▽
(** C9 (as stated) fails: two Cylinders with the same color and radius and
    different position pairs are not equal, and likewise two Cubes with the
    same color and width and different positions. *)
Lemma same_style_not_equal :
  Cylinders.__eq__
    (Cylinders.mk [[[0; 0; 0]; [1; 1; 1]]%Q] (Some "#fff") (Some 1%Q))
    (Cylinders.mk [] (Some "#fff") (Some 1%Q)) = false
  /\ Cubes.__eq__
       (Cubes.mk [[0; 0; 0]%Q] (Some "#fff") (Some 1%Q))
       (Cubes.mk [[1; 1; 1]%Q] (Some "#fff") (Some 1%Q)) = false.
Proof. split; reflexivity. Qed.

(** ** Conservation of positions *)

(** C6: whenever [merge_primitives] returns a list, the position vectors
    gathered over the Spheres of that list are a permutation of those gathered
    over the Spheres of the input, and likewise for the position pairs of the
    Cylinders. *)
Theorem merge_conservation (xs out : list Primitive) :
  merge_primitives xs = Ok out ->
  Permutation (sphere_positions out) (sphere_positions xs)
  /\ Permutation (cylinder_positionPairs out) (cylinder_positionPairs xs).
Proof.
  intro H. apply merge_primitives_Ok in H.
  destruct H as (b & ns & nc & Hb & Hns & Hnc & ->).
  apply foldM_classify_members in Hb. destruct Hb as (Hs & Hc & _).
  cbn in Hs, Hc.
  unfold sphere_positions, cylinder_positionPairs.
  unfold spheres_of at 1, cylinders_of at 1.
  rewrite !flat_map_app.
  fold (spheres_of (map PSpheres ns)) (spheres_of (map PCylinders nc))
       (spheres_of (unmerged xs)) (cylinders_of (map PSpheres ns))
       (cylinders_of (map PCylinders nc)) (cylinders_of (unmerged xs)).
  rewrite spheres_of_map_PSpheres, spheres_of_map_PCylinders,
    spheres_of_unmerged, cylinders_of_map_PSpheres,
    cylinders_of_map_PCylinders, cylinders_of_unmerged.
  cbn [app]. rewrite !app_nil_r.
  rewrite (@mapM_merge_gathers _ _ _ merge_spheres Spheres.positions
             Spheres.positions merge_spheres_positions _ _ Hns).
  rewrite (@mapM_merge_gathers _ _ _ merge_cylinders Cylinders.positionPairs
             Cylinders.positionPairs merge_cylinders_positionPairs _ _ Hnc).
  rewrite <- !flat_map_concat_map.
  split; apply Permutation_flat_map; rewrite flat_map_concat_map; assumption.
Qed.

(** ** Cubes *)

(** C10: whenever [merge_primitives] returns a list, that list is some
    Spheres, then some Cylinders, then the primitives of the input that are
    neither, unchanged and in their order; every Cubes of the input is among
    the latter, and the Cubes of the output are those of the input. *)
Theorem Cubes_pass_through (xs out : list Primitive) :
  merge_primitives xs = Ok out ->
  (exists ns nc, out = map PSpheres ns ++ map PCylinders nc ++ unmerged xs)
  /\ (forall c, In (PCubes c) xs -> In (PCubes c) (unmerged xs))
  /\ filter is_Cubes out = filter is_Cubes xs.
Proof.
  intro H. apply merge_primitives_Ok in H.
  destruct H as (b & ns & nc & _ & _ & _ & ->).
  split; [now exists ns, nc|]. split.
  - intros c Hin. unfold unmerged. apply filter_In. now split.
  - rewrite !filter_app, filter_is_Cubes_map_PSpheres,
      filter_is_Cubes_map_PCylinders, filter_is_Cubes_unmerged.
    reflexivity.
Qed.
(** C1.  A pipeline with one step tagged A and B, run with
    [run_tags = ['A']]: the rule of the specification selects the step, but
    [run] raises [AttributeError] on [self.tags] and calls nothing.  The
    tags looked at are the pipeline's, not the step's: once a caller has
    given the pipeline the attribute, every step is kept or every step is
    dropped, so that with [pipe.tags = ['B']] and [run_tags = ['B']] a step
    tagged A alone is called, and with [pipe.tags = []] and
    [run_tags = ['A']] the step tagged A and B is not. *)
Theorem run_selects_by_pipeline_tags :
  (spec_selected ["A"] [] (mkStep (FUser (returns success_result)) 0 ["A"; "B"] [] None)
   = true
   /\ steps (pipeline_of [(returns success_result, ["A"; "B"])])
      = [mkStep (FUser (returns success_result)) 0 ["A"; "B"] [] None]
   /\ run no_runner no_globals (pipeline_of [(returns success_result, ["A"; "B"])])
        ["A"] [] None (start [])
      = (Raise (AttributeError "Pipeline" "tags"), start []))
  /\ (spec_selected ["B"] []
        (with_ste_id (mkStep (FUser (returns success_result)) 0 ["A"] [] None)) = false
      /\ run no_runner no_globals
           (patched ["B"] (pipeline_of [(returns success_result, ["A"])]))
           ["B"] [] None (start [])
         = (Ok (RunSuccess None), mkState [] [0]))
  /\ (run no_runner no_globals
        (patched [] (pipeline_of [(returns success_result, ["A"; "B"])]))
        ["A"] [] None (start [])
      = (Ok (RunSuccess None), start [])).
Proof. repeat split. Qed.

(** C2.  A pipeline whose second step returns an error result, followed by
    a third step.  As [add_step] builds it, [run] raises [AttributeError]
    on [self.tags] before any step is called.  With the attributes [tags]
    and [ste_id] supplied by the caller, the first two steps are called,
    the third is not, and the [dict] that should report the error is never
    built: its last entry reads the global [log], which the module does not
    define, and [run] raises [NameError].  Only with a [log] defined from
    outside is the error reported, with the failing step's result. *)
Theorem run_error_branch_reads_undefined_log :
  run no_runner no_globals
    (pipeline_of [(returns success_result, ["func1"]);
                  (returns error_result, ["func2"]);
                  (returns success_result, [])])
    [] [] None (start [])
  = (Raise (AttributeError "Pipeline" "tags"), start [])
  /\ run no_runner no_globals
       (patched [] (pipeline_of [(returns success_result, ["func1"]);
                                 (returns error_result, ["func2"]);
                                 (returns success_result, [])]))
       [] [] None (start [])
     = (Raise (NameError "log"), mkState [] [0; 1])
  /\ run no_runner with_log
       (patched [] (pipeline_of [(returns success_result, ["func1"]);
                                 (returns error_result, ["func2"]);
                                 (returns success_result, [])]))
       [] [] None (start [])
     = (Ok (RunError error_result None (VScalar (SStr "run.log"))), mkState [] [0; 1]).
Proof. repeat split. Qed.

(** C3.  [run] writes no file.  On a pipeline of two steps that succeed,
    with the attributes [tags] and [ste_id] supplied by the caller so that
    the steps are called, both steps complete and the disk is as it was: the
    log directory holds what it held, and no [pipeline.p].  (As [add_step]
    builds the pipeline, no step is called at all.) *)
Theorem run_writes_no_checkpoint :
  run no_runner no_globals
    (patched [] (pipeline_of [(returns success_result, ["func1"]);
                              (returns success_result, ["func2"])]))
    [] [] None (start [("log/notes.txt", "first run")])
  = (Ok (RunSuccess None), mkState [("log/notes.txt", "first run")] [0; 1])
  /\ List.find (fun file => (fst file =? "log/pipeline.p")%string)
       (world (snd (run no_runner no_globals
                      (patched [] (pipeline_of [(returns success_result, ["func1"]);
                                                (returns success_result, ["func2"])]))
                      [] [] None (start [("log/notes.txt", "first run")]))))
     = None
  /\ run no_runner no_globals
       (pipeline_of [(returns success_result, ["func1"]);
                     (returns success_result, ["func2"])])
       [] [] None (start [("log/notes.txt", "first run")])
     = (Raise (AttributeError "Pipeline" "tags"), start [("log/notes.txt", "first run")]).
Proof. repeat split. Qed.

(** C7.  A step that returns a plain [dict] with a table of warnings.  As
    [add_step] builds the pipeline, [run] raises on [self.tags].  With the
    attributes [tags] and [ste_id] supplied, the step is called and [run]
    raises [AttributeError]: the file name is looked for in [result.meta],
    and a [dict] has no [meta]; no row is collected.  Only for a result
    object that has a [meta] with the file name are the rows tagged with it
    and with the step id, and returned. *)
Theorem run_reads_filename_from_result_meta :
  run no_runner no_globals
    (pipeline_of [(returns warning_result, ["sex"])]) [] [] None (start [])
  = (Raise (AttributeError "Pipeline" "tags"), start [])
  /\ run no_runner no_globals
       (patched [] (pipeline_of [(returns warning_result, ["sex"])]))
       [] [] None (start [])
     = (Raise (AttributeError "dict" "meta"), mkState [] [0])
  /\ run no_runner no_globals
       (patched [] (pipeline_of [(returns warning_result_with_meta, ["sex"])]))
       [] [] None (start [])
     = (Ok (RunSuccess
              (Some (mkTable (tmeta sample_warnings)
                       [[("text", SStr "saturated"); ("filename", SStr "img.fits");
                         ("step", SInt 0)];
                        [("text", SStr "truncated"); ("filename", SStr "img.fits");
                         ("step", SInt 0)]]))),
        mkState [] [0]).
Proof. repeat split. Qed.

End RunEvaluated.

(** ** More of utils.py *)

Section UtilsMore.
Import utils.
Context {FS : Type} `{OS FS}.

(** X1.  [get_bool] asks once.  Whatever is waiting on the console, the
    prompt is shown once, at most one line is taken and the file system is
    not touched; the answer is the boolean the line stands for, [EOFError]
    when there is no line, and [UnboundLocalError] when the line is no
    boolean word: the question is not repeated. *)
Theorem get_bool_asks_once (prompt : string) (w : World FS) :
  stdout (snd (get_bool prompt w)) = (stdout w ++ [prompt])%list
  /\ stdin (snd (get_bool prompt w)) = tail (stdin w)
  /\ fs (snd (get_bool prompt w)) = fs w
  /\ match stdin w with
     | [] => fst (get_bool prompt w) = Raise EOFError
     | line :: _ =>
         match str_2_bool line with
         | Ok b => fst (get_bool prompt w) = Ok b
         | Raise _ => fst (get_bool prompt w) = Raise (UnboundLocalError "bool_str")
         end
     end.
Proof.
  destruct w as [[|line rest] out f]; unfold get_bool; simpl.
  - repeat split.
  - unfold str_2_bool.
    destruct (startswith "true" (lower line) || startswith "yes" (lower line));
      [repeat split|].
    destruct (startswith "false" (lower line) || startswith "no" (lower line));
      repeat split.
Qed.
△
● **WORK REQUEST**: Each line between the start of the listing above and the line containing "cbn in Hs, Hc.", with both ends counted, is to be set down unchanged.

● **SOLUTION TO THIS EXERCISE**:
(** C9 (as stated) fails: two Cylinders with the same color and radius and
    different position pairs are not equal, and likewise two Cubes with the
    same color and width and different positions. *)
Lemma same_style_not_equal :
  Cylinders.__eq__
    (Cylinders.mk [[[0; 0; 0]; [1; 1; 1]]%Q] (Some "#fff") (Some 1%Q))
    (Cylinders.mk [] (Some "#fff") (Some 1%Q)) = false
  /\ Cubes.__eq__
       (Cubes.mk [[0; 0; 0]%Q] (Some "#fff") (Some 1%Q))
       (Cubes.mk [[1; 1; 1]%Q] (Some "#fff") (Some 1%Q)) = false.
Proof. split; reflexivity. Qed.

(** ** Conservation of positions *)

(** C6: whenever [merge_primitives] returns a list, the position vectors
    gathered over the Spheres of that list are a permutation of those gathered
    over the Spheres of the input, and likewise for the position pairs of the
    Cylinders. *)
Theorem merge_conservation (xs out : list Primitive) :
  merge_primitives xs = Ok out ->
  Permutation (sphere_positions out) (sphere_positions xs)
  /\ Permutation (cylinder_positionPairs out) (cylinder_positionPairs xs).
Proof.
  intro H. apply merge_primitives_Ok in H.
  destruct H as (b & ns & nc & Hb & Hns & Hnc & ->).
  apply foldM_classify_members in Hb. destruct Hb as (Hs & Hc & _).
  cbn in Hs, Hc.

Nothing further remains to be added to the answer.